Introduction

Gliomas are the most common primary brain tumor and result in over 15,000 deaths a year in the United States alone1. These tumors are often initially discovered as slow-growing low-grade gliomas (Grade II gliomas)2,3. However, inevitably these tumors undergo a transformation into faster growing more aggressive higher-grade tumors (Grade III and Grade IV gliomas). Following diagnosis, standard clinical management includes maximal safe resection and adjuvant treatment (chemotherapy and radiation)1,3,4,5. This often leads to a period of clinical stability where there is no visible tumor on serial MRI scans. However, the tumors inevitably recur. While primary grade IV gliomas (i.e. glioblastomas) can have periods of stability following resection and adjuvant therapy, once they recur, recurrent glioblastomas are typically treatment resistant and clinical stability is rare6,7. Whether this is due to a natural progression of the tumor or as a response to typically used DNA-damaging therapies (radiation and chemotherapy) is being investigated8.

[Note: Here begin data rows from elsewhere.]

Lemma decodeLoop_spec n : forall i pb ps d, holdsPackets pb ps -> (i + n)%nat = length ps ->
  (length ps <= length (slots d))%nat ->
  exists d1 dps, decodeLoop i n pb d = Ret (tt, d1) /\ handlerCalls d1 = handlerCalls d /\
    length dps = n /\ slots d1 = take i (slots d) ++ dps ++ drop (i + n) (slots d) /\
    forall j pd dp, (j < n)%nat -> ps !! (i + j)%nat = Some pd -> slots d !! (i + j)%nat = Some dp ->
      exists dp1, dps !! j = Some dp1 /\ decodedFrom pd dp dp1.
Proof.
  induction n as [|n IH]; intros i pb ps d Hpb Hlen Hsl.
  { exists d, []. split; [done|]. do 2 (split; [done|]). rewrite Nat.add_0_r. simpl. rewrite take_drop.
    split; [done|]. intros; lia. }
  destruct (lookup_lt_is_Some_2 ps i) as [pd Hpd]; [lia|].
  destruct (lookup_lt_is_Some_2 (slots d) i) as [dp Hdp]; [lia|].
  pose proof (decode_eq (Info pd) (Data pd) dp d) as Heq.
  destruct (parsePacket _ _) as [[dp0 tr] err]. destruct Heq as (d0 & E & Hs & Hh & _).
  set (dp1 := foldl layerStep dp0 (decoded dp0)) in *.
  set (d2 := mkDecoder (logged d0) (handlerCalls d0) (largestPacket d0) (<[i := dp1]> (slots d0))).
  destruct (IH (S i) pb ps d2 Hpb) as (d1 & dps & E1 & Hh1 & Hl & Hs1 & Hall); [lia|simpl; rewrite length_insert, Hs; lia|].
  exists d1, (dp1 :: dps). split.
  { cbn [decodeLoop]. unfold mbind at 1, gom_bind at 1. rewrite (Packet_holds i pd pb ps Hpb Hpd). cbn.
    unfold mbind at 1, gom_bind at 1. unfold index. rewrite bool_decide_true by lia.
    rewrite Nat2Z.id, Hdp. cbn. unfold mbind at 1, gom_bind at 1. rewrite E. done. }
  simpl in Hh1. split; [congruence|]. split; [simpl; lia|]. simpl in Hs1. rewrite Hs in Hs1. split.
  - rewrite Hs1. rewrite insert_take_drop by lia.
    rewrite take_app, length_take, Nat.min_l by lia. replace (S i - i)%nat with 1%nat by lia.
    rewrite take_take, Nat.min_r by lia. simpl. rewrite take_0, <- app_assoc. simpl. do 3 f_equal.
    rewrite drop_app_ge by (rewrite length_take; lia). rewrite length_take, Nat.min_l by lia.
    replace (S (i + n) - i)%nat with (S n) by lia. simpl. rewrite drop_drop. f_equal. lia.
  - intros [|j] pd' dp' Hj Hpd' Hdp'; simpl.
    + rewrite Nat.add_0_r in *. simplify_eq. exists dp1. split; [done|]. by exists d, d0.
    + eapply (Hall j); [lia|by replace (S i + j)%nat with (i + S j)%nat by lia|].
      simpl. rewrite Hs, list_lookup_insert_ne by lia. by replace (S (i + j)) with (i + S j)%nat by lia.
Qed.
(* ===== verification/DecodePool.v ===== *)
(** * decode/pool.go and decode/worker.go: the pool of decode workers

    Run and the workers are goroutines that meet at channels.  [act] is one
    step of one of them, up to its next channel operation or call of the packet
    source; it is [Blocked] where the goroutine waits.  A schedule is a list of
    actions ([runActs]), so every interleaving is one.  The channel readyQ is a
    queue of worker numbers with capacity numWorkers; a channel workReady, of
    capacity one, is a flag and whether it is closed. *)
From S2P Require Import Prelude GoLib PacketBuffer Capture Replay Decode.
Local Open Scope Z_scope.
#[local] Set Warnings "-clear-no-such-hyp".

(** What the pool relies on of its packet source: calls return and leave a well
    formed buffer of the same capacities, empty at the end of the input. *)
Class CollectorLaws (S : Type) `{PacketSource S} := {
  coll_ok : S -> Prop;
  coll_law s pb ps : coll_ok s -> holdsPackets pb ps -> 0 < PacketCap pb ->
    snapLen <= dataCap (blk pb) ->
    exists err pb' s' pds, CollectPackets pb s = Ret ((err, pb'), s') /\ coll_ok s' /\
      holdsPackets pb' pds /\ PacketCap pb' = PacketCap pb /\ dataCap (blk pb') = dataCap (blk pb) /\
      (err = Some EOF -> pds = []);
  disc_law s : coll_ok s -> exists err s', DiscardPacket s = Ret (err, s') /\ coll_ok s'
}.

(** ** Data *)

(** Where the goroutine of a worker is: at [w.workerQueue <- w], at
    [<-w.workReady], at [w.handler(w.pb)], or past its end. *)
Inductive phase : Type := Publishing | Waiting | Handling | Exited.

#[export] Instance phase_eq_decision : EqDecision phase.
Proof. solve_decision. Defined.

(** Where Run is: at the select, in the loop of sendToWorker, at the i-th round
    of the closing loop, or past its end. *)
Inductive runPhase : Type := Selecting | Collecting (w : nat) | Closing (i : Z) | Returned.

Inductive poolLog : Type :=
  | LogReachedEOF                     (* "Reached EOF, waiting for workers to finish" *)
  | LogDecoderExiting                 (* "Decoder exiting" *)
  | LogDiscardPacket (e : error)      (* "Error from DiscardPacket" *)
  | LogCollectPackets (e : error).    (* "Error from CollectPackets" *)

Section pool.
  Context `{LayersPkg} {Src : Type} `{PacketSource Src}.

Record worker := mkWorker {
  wpb : PacketBuffer;
  workReady : bool;
  closed : bool;
  wdec : decoder;
  wphase : phase
}.

Record Pool := mkPool {
  numWorkers : Z;
  psrc : Src;
  readyQ : list nat;
  PacketsCaptured : Z;
  PacketsDropped : Z;
  workers : list worker;
  runAt : runPhase;
  plog : list poolLog
}.

Definition set_psrc (s : Src) (p : Pool) : Pool :=
  mkPool (numWorkers p) s (readyQ p) (PacketsCaptured p) (PacketsDropped p) (workers p) (runAt p) (plog p).
Definition set_readyQ (q : list nat) (p : Pool) : Pool :=
  mkPool (numWorkers p) (psrc p) q (PacketsCaptured p) (PacketsDropped p) (workers p) (runAt p) (plog p).
Definition addCaptured (n : Z) (p : Pool) : Pool :=
  mkPool (numWorkers p) (psrc p) (readyQ p) (PacketsCaptured p +! n) (PacketsDropped p) (workers p) (runAt p) (plog p).
Definition addDropped (n : Z) (p : Pool) : Pool :=
  mkPool (numWorkers p) (psrc p) (readyQ p) (PacketsCaptured p) (PacketsDropped p +! n) (workers p) (runAt p) (plog p).
Definition set_worker (i : nat) (w : worker) (p : Pool) : Pool :=
  mkPool (numWorkers p) (psrc p) (readyQ p) (PacketsCaptured p) (PacketsDropped p) (<[i := w]> (workers p))
    (runAt p) (plog p).
Definition set_runAt (r : runPhase) (p : Pool) : Pool :=
  mkPool (numWorkers p) (psrc p) (readyQ p) (PacketsCaptured p) (PacketsDropped p) (workers p) r (plog p).
Definition addLog (l : poolLog) (p : Pool) : Pool :=
  mkPool (numWorkers p) (psrc p) (readyQ p) (PacketsCaptured p) (PacketsDropped p) (workers p) (runAt p)
    (plog p ++ [l]).

Definition set_pb (x : PacketBuffer) (w : worker) : worker :=
  mkWorker x (workReady w) (closed w) (wdec w) (wphase w).
Definition set_workReady (x : bool) (w : worker) : worker :=
  mkWorker (wpb w) x (closed w) (wdec w) (wphase w).
Definition set_closed (w : worker) : worker := mkWorker (wpb w) (workReady w) true (wdec w) (wphase w).
Definition set_dec (x : decoder) (w : worker) : worker :=
  mkWorker (wpb w) (workReady w) (closed w) x (wphase w).
Definition set_phase (x : phase) (w : worker) : worker :=
  mkWorker (wpb w) (workReady w) (closed w) (wdec w) x.

Definition block : GoM Pool unit := fun _ => Blocked.
Definition getWorker (i : nat) : GoM Pool worker := fun p =>
  match workers p !! i with Some w => Ret (w, p) | None => Panic end.

(** ** Operations *)

(** [readyQ <- w] *)
Definition sendReady (i : nat) : GoM Pool unit := fun p =>
  if zlen (readyQ p) <? numWorkers p then Ret (tt, set_readyQ (readyQ p ++ [i]) p) else Blocked.

(** [w.workReady <- struct{}{}] *)
Definition sendWork (i : nat) : GoM Pool unit :=
  w ← getWorker i;
  if closed w then go_panic else if workReady w then block
  else modify (set_worker i (set_workReady true w)).

Definition close (i : nat) : GoM Pool unit :=
  w ← getWorker i;
  if closed w then go_panic else modify (set_worker i (set_closed w)).

Definition buf (i : nat) : GoM Pool PacketBuffer := w ← getWorker i; mret (wpb w).

Definition work (i : nat) : GoM Pool unit :=
  pb ← buf i;
  if 0 <? PacketLen pb then sendWork i else sendReady i.

(** [p.src.CollectPackets(w.buf())] *)
Definition collect (i : nat) : GoM Pool (option error) :=
  w ← getWorker i;
  '(err, pb) ← zoom psrc set_psrc (CollectPackets (wpb w));
  modify (set_worker i (set_pb pb w));;
  mret err.

(** One round of the loop of sendToWorker: [None] goes round again, [Some err]
    returns [err]. *)
Definition sendToWorker (i : nat) : GoM Pool (option (option error)) :=
  err ← collect i;
  if bool_decide (err = Some NextErrorTimeoutExpired) then mret None
  else
    pb ← buf i;
    modify (addCaptured (PacketLen pb));;
    match err with
    | Some EOF => mret (Some (Some EOF))
    | Some e => modify (addLog (LogCollectPackets e));; mret (Some (Some e))
    | None => work i;; mret (Some None)
    end.

(** The default case of the select. *)
Definition discardStep : GoM Pool unit :=
  err ← zoom psrc set_psrc DiscardPacket;
  match err with
  | Some NextErrorTimeoutExpired | Some EOF => mret tt
  | None => modify (addDropped 1)
  | Some e => modify (addLog (LogDiscardPacket e))
  end.

Definition runStep : GoM Pool unit := fun p =>
  match runAt p with
  | Selecting =>
      match readyQ p with
      | i :: q => Ret (tt, set_runAt (Collecting i) (set_readyQ q p))
      | [] => discardStep p
      end
  | Collecting i =>
      (r ← sendToWorker i;
       match r with
       | None => mret tt
       | Some (Some EOF) =>
           modify (addLog LogReachedEOF);; close i;; modify (set_runAt (Closing 1))
       | Some _ => modify (set_runAt Selecting)
       end) p
  | Closing k =>
      if k <? numWorkers p then
        match readyQ p with
        | i :: q => (close i;; modify (set_runAt (Closing (k +! 1)))) (set_readyQ q p)
        | [] => Blocked
        end
      else Ret (tt, set_runAt Returned (addLog LogDecoderExiting p))
  | Returned => Blocked
  end.

(** The loop of a worker. *)
Definition workerStep (i : nat) : GoM Pool unit := fun p =>
  match workers p !! i with
  | None => Blocked
  | Some w =>
      match wphase w with
      | Publishing => (sendReady i;; modify (set_worker i (set_phase Waiting w))) p
      | Waiting =>
          if workReady w then Ret (tt, set_worker i (set_phase Handling (set_workReady false w)) p)
          else if closed w then Ret (tt, set_worker i (set_phase Exited w) p)
          else Blocked
      | Handling =>
          '(_, d) ← decodeBatch (wpb w) (wdec w);
          Ret (tt, set_worker i (set_phase Publishing (set_dec d w)) p)
      | Exited => Blocked
      end
  end.

Inductive action : Type := RunStep | WorkerStep (i : nat).

Definition act (a : action) : GoM Pool unit :=
  match a with RunStep => runStep | WorkerStep i => workerStep i end.

Fixpoint runActs (acts : list action) : GoM Pool unit :=
  match acts with
  | [] => mret tt
  | a :: acts' => act a;; runActs acts'
  end.

Definition startWorker (batchSize maxBytes : Z) : outcome worker :=
  pb ← NewPacketBuffer batchSize maxBytes;
  Ret (mkWorker pb false false newDecoder Publishing).

(** [make(workerQueue, numWorkers)] panics on a negative number. *)
Definition NewPool (n : Z) (src : Src) : outcome Pool :=
  if n <? 0 then Panic
  else
    w ← startWorker 1000 (8 * 1024 * 1024);
    Ret (mkPool n src [] 0 0 (replicate (Z.to_nat n) w) Selecting []).

Definition poolStats (p : Pool) : Z * Z := (PacketsCaptured p, PacketsDropped p).

(** ** The abstract step relation *)

(** A worker that waits for work and has been given none. *)
Definition idle (w : worker) : Prop :=
  wphase w = Waiting /\ workReady w = false /\ closed w = false.

(** The workers that Run can give work to: the one it collects for and those
    in the queue. *)
Definition at_hand (p : Pool) : list nat :=
  match runAt p with Collecting i => [i] | _ => [] end ++ readyQ p.

(** A worker that nobody will ever give work to or close. *)
Definition lost (p : Pool) (i : nat) (w : worker) : Prop := idle w /\ i ∉ at_hand p.

#[export] Instance lost_decision p i w : Decision (lost p i w).
Proof. unfold lost, idle. apply _. Defined.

The transformation from a normal cell to a low-grade glioma and eventually a high-grade glioma involves the dysregulation of many gene pathways and cellular processes9,10. Much attention has been paid to deletions (e.g. PTEN11,12, p5313, 1p/19q14,15) and amplifications (EGFR16, MYC17) of specific gene regions that are frequently encountered in these tumors. However, there is a similar and equally important pathology in the epigenetic dysregulation of these gene pathways that has received less attention. A thorough exploration of the epigenetic landscape of these tumors may lead to the discovery of additional important biomarkers.

The discovery of the IDH1 mutation (frequently found in low-grade gliomas and secondary high-grade gliomas) has brought additional focus and attention to the problem of epigenetic dysregulation in gliomas. The presumed mechanism of the IDH1 mutation is to methylate cytosine nucleotides in DNA and induce a more closed inaccessible DNA chromatin with subsequent gene down-regulation18,19,20 however atac-seq data on IDH1 mutant glioma samples is limited.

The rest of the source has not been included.